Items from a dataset
· · · · · · ·

Definition build_procfs_virtualization_plan (c : RuntimeConfig) (requested : bytes)
    (facts : ProcfsHostFacts) (t : nat) : ProcfsVirtualizationPlan * nat :=
  let '(exe, t') := build_self_exe_view c requested facts t in
  let status := build_self_status_view c exe facts in
  let mounts := build_mounts_view c in
  let planned := self_exe_plan_ok exe && status_valid status && mounts_valid mounts &&
                 bool_decide (leaked_host_tokens mounts = []) in
  let error :=
    if planned then []
    else if negb (exe_valid exe) then str "self-exe guest view could not be resolved"
    else if negb (requires_virtualization exe) then
      str "self-exe host truth is unknown so virtualization gap is undefined"
    else if negb (status_valid status) then str "self-status identity is incomplete"
    else if negb (mounts_valid mounts) then
      str "synthesized mount table is missing the guest root or /proc"
    else if negb (bool_decide (leaked_host_tokens mounts = [])) then
      str "synthesized mount table leaks an android host path"
    else [] in
  let plan := mk_procfs_plan exe status mounts planned error in
  (plan (procfs_report (plan [])), t').

End procfs.

(** ** The leak guard *)

Lemma guard_text_concat entries acc :
  foldl (λ acc e, acc ++ mnt_source e ++ " " ++ mnt_options e ++ eol) acc entries =
  acc ++ concat ((λ e, mnt_source e ++ " " ++ mnt_options e ++ eol) <$> entries).
Proof.
  revert acc. induction entries as [|e es IH]; intros acc; [by rewrite app_nil_r|].
  cbn [foldl fmap list_fmap concat]. rewrite IH. by rewrite <- (assoc_L (++)).
Qed.

(** A byte that none of the synthetic source and option labels contains. *)
Definition absent (b : byte) : Prop :=
  b ∉ (guard_text (base_mounts default_config) ++
       guard_text [bind_mount default_config (mk_bind "/" "/")]).

Lemma guard_text_absent c b :
  absent b → b ∉ guard_text (base_mounts c ++ (bind_mount c <$> binds c)).
Proof.
  unfold absent. rewrite not_elem_of_app. intros [Hbase Hbind].
  unfold guard_text in *. rewrite guard_text_concat, fmap_app, concat_app, app_nil_l.
  rewrite not_elem_of_app. split.
  - exact Hbase.
  - induction (binds c) as [|x xs IH]; [apply not_elem_of_nil|].
    cbn [fmap list_fmap concat]. rewrite not_elem_of_app. split; [exact Hbind|exact IH].
Qed.

Lemma absent_check b :
  has_byte b (guard_text (base_mounts default_config) ++
       guard_text [bind_mount default_config (mk_bind "/" "/")]) = false → absent b.
Proof. apply has_byte_false. Qed.

Lemma has_sub_byte needle s b : b ∈ needle → b ∉ s → has_sub needle s = false.
Proof.
  intros Hb Hs. apply not_true_is_false. intros (l & r & ->)%has_sub_spec.
  apply Hs. rewrite !elem_of_app. auto.
Qed.

Lemma absolute_has_slash p : starts_slash p = true → slash ∈ p.
Proof. destruct p as [|b p]; [done|]. cbn. intros ->%bool_decide_eq_true. left. Qed.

· · · · · · ·

Output the entries exactly.

Expected answer |
Definition build_procfs_virtualization_plan (c : RuntimeConfig) (requested : bytes)
    (facts : ProcfsHostFacts) (t : nat) : ProcfsVirtualizationPlan * nat :=
  let '(exe, t') := build_self_exe_view c requested facts t in
  let status := build_self_status_view c exe facts in
  let mounts := build_mounts_view c in
  let planned := self_exe_plan_ok exe && status_valid status && mounts_valid mounts &&
                 bool_decide (leaked_host_tokens mounts = []) in
  let error :=
    if planned then []
    else if negb (exe_valid exe) then str "self-exe guest view could not be resolved"
    else if negb (requires_virtualization exe) then
      str "self-exe host truth is unknown so virtualization gap is undefined"
    else if negb (status_valid status) then str "self-status identity is incomplete"
    else if negb (mounts_valid mounts) then
      str "synthesized mount table is missing the guest root or /proc"
    else if negb (bool_decide (leaked_host_tokens mounts = [])) then
      str "synthesized mount table leaks an android host path"
    else [] in
  let plan := mk_procfs_plan exe status mounts planned error in
  (plan (procfs_report (plan [])), t').

End procfs.

(** ** The leak guard *)

Lemma guard_text_concat entries acc :
  foldl (λ acc e, acc ++ mnt_source e ++ " " ++ mnt_options e ++ eol) acc entries =
  acc ++ concat ((λ e, mnt_source e ++ " " ++ mnt_options e ++ eol) <$> entries).
Proof.
  revert acc. induction entries as [|e es IH]; intros acc; [by rewrite app_nil_r|].
  cbn [foldl fmap list_fmap concat]. rewrite IH. by rewrite <- (assoc_L (++)).
Qed.

(** A byte that none of the synthetic source and option labels contains. *)
Definition absent (b : byte) : Prop :=
  b ∉ (guard_text (base_mounts default_config) ++
       guard_text [bind_mount default_config (mk_bind "/" "/")]).

Lemma guard_text_absent c b :
  absent b → b ∉ guard_text (base_mounts c ++ (bind_mount c <$> binds c)).
Proof.
  unfold absent. rewrite not_elem_of_app. intros [Hbase Hbind].
  unfold guard_text in *. rewrite guard_text_concat, fmap_app, concat_app, app_nil_l.
  rewrite not_elem_of_app. split.
  - exact Hbase.
  - induction (binds c) as [|x xs IH]; [apply not_elem_of_nil|].
    cbn [fmap list_fmap concat]. rewrite not_elem_of_app. split; [exact Hbind|exact IH].
Qed.

Lemma absent_check b :
  has_byte b (guard_text (base_mounts default_config) ++
       guard_text [bind_mount default_config (mk_bind "/" "/")]) = false → absent b.
Proof. apply has_byte_false. Qed.

Lemma has_sub_byte needle s b : b ∈ needle → b ∉ s → has_sub needle s = false.
Proof.
  intros Hb Hs. apply not_true_is_false. intros (l & r & ->)%has_sub_spec.
  apply Hs. rewrite !elem_of_app. auto.
Qed.

Lemma absolute_has_slash p : starts_slash p = true → slash ∈ p.
Proof. destruct p as [|b p]; [done|]. cbn. intros ->%bool_decide_eq_true. left. Qed.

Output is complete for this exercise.